Substitute the incremental rate of return as 16% by trial-and-error method in the above equation.

$\begin{array}{l}62,000=26,000\left(\frac{{\left(1+\text{0}\text{.16}\right)}^{\text{3}}-1}{\text{0}\text{.16}{\left(1+\text{0}\text{.16}\right)}^{\text{3}}}\right)+\frac{\text{7,000}}{{\left(1+\text{0}\text{.16}\right)}^{\text{3}}}\\ 62,000=26,000\left(\frac{1.560896-1}{\text{0}\text{.16}\left(1.560896\right)}\right)+\frac{\text{7,000}}{1.560896}\\ 62,000=26,000\left(\frac{0.560896}{0.24974336}\right)+\frac{\text{7,000}}{1.560896}\\ 62,000=26,000\left(2.24589\right)+4,484.6\\ 62,000=58,393.14+4,484.6\\ 62,000<62,877.74\end{array}$

The calculated value is greater than the present value of the incremental first cost. Thus, increase the incremental rate of return to 16.83%.

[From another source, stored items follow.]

Lemma ipc_entry_dealloc_correct st name ref e :
  space_wf its (Some ref) st -> ref_for (k_space st) name ref ->
  get_entry (k_space st) ref = Some e -> ie_object e = IO_NULL -> ie_request e = 0 ->
  exists st', ipc_entry_dealloc its st name ref = Some st' /\ space_wf its None st' /\
    same_header (k_space st) (k_space st') /\
    ghash_frame (is_self (k_space st)) (k_ghash st) (k_ghash st') /\
    (forall n, space_caps (k_space st') n =
       if decide (n = name) then None else space_caps (k_space st) n).
Proof using Hits.
  intros Hwf Hr Hg Ho Hq. unfold ipc_entry_dealloc. rewrite (wf_active _ _ _ Hwf), Hg, Ho, Hq. cbn.
  pose proof (ref_in_table_spec _ _ _ _ Hwf Hr) as Hrt.
  destruct (ref_in_table _ _ _).
  - pose proof (proj1 Hrt eq_refl) as ->. clear Hrt. cbn in Hg.
    destruct Hr as [[_ (e' & He' & Hgen)]|[? _]]; [|done]. assert (e' = e) as -> by congruence.
    rewrite Hgen, Z.eqb_refl. destruct (Z.eqb_spec (Z.land (ie_bits e) IE_BITS_COLLISION) 0) as [Hc|Hc]; cbn [negb].
    + destruct (give_free_wf st _ e Hwf Hg Ho Hc) as (t' & -> & Hwf' & Hc1 & Hc2).
      eexists. split; [done|]. split_and!; try done. intros n. cbn. case_decide as Hn.
      * subst n. by apply Hc2.
      * destruct (decide (MACH_PORT_INDEX n = MACH_PORT_INDEX name)) as [Hi|Hi]; [|by apply Hc1].
        rewrite Hc2 by done. unfold space_caps, caps. rewrite Hi, Hg, (proj2 (Z.eqb_neq _ _)).
        -- by rewrite (no_collision_none _ _ _ n (wf_collisions _ _ _ Hwf _ _ Hg) Hc).
        -- intros Hgn. apply Hn, index_gen_inj; congruence.
    + apply (dealloc_collision_correct st _ e Hwf Hg Hc name); congruence.
  - destruct Hr as [[-> _]|[-> [te Hte]]]; [by pose proof (proj2 Hrt eq_refl)|].
    destruct (tree_dealloc_correct st name te Hwf Hte) as (sp2 & Heq & Hwf' & Hh & Hcaps).
    unfold tree_dealloc in Heq.
    destruct (dealloc_tree (k_space st) name) as [sp1|]; [|done]. rewrite Heq.
    eexists. split; [done|]. done.
Qed.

$\begin{array}{l}62,000=26,000\left(\frac{{\left(1+\text{0}\text{.1683}\right)}^{\text{3}}-1}{\text{0}\text{.1683}{\left(1+\text{0}\text{.1683}\right)}^{\text{3}}}\right)+\frac{\text{7,000}}{{\left(1+\text{0}\text{.1683}\right)}^{\text{3}}}\\ 62,000=26,000\left(\frac{1.594642-1}{\text{0}\text{.1683}\left(1.594642\right)}\right)+\frac{\text{7,000}}{1.594642}\\ 62,000=26,000\left(\frac{0.594642}{0.268378}\right)+\frac{\text{7,000}}{1.594642}\\ 62,000=26,000\left(2.215688\right)+4,389.7\\ 62,000=57,607.89+4,389.7\\ 62,000\approx 61,997.59\end{array}$

The calculated value is nearly equal to the incremental present value. Thus, it is confirmed that the incremental rate of return is 16.83%. Since the incremental rate of return is greater than MARR, alternate Y must be selected.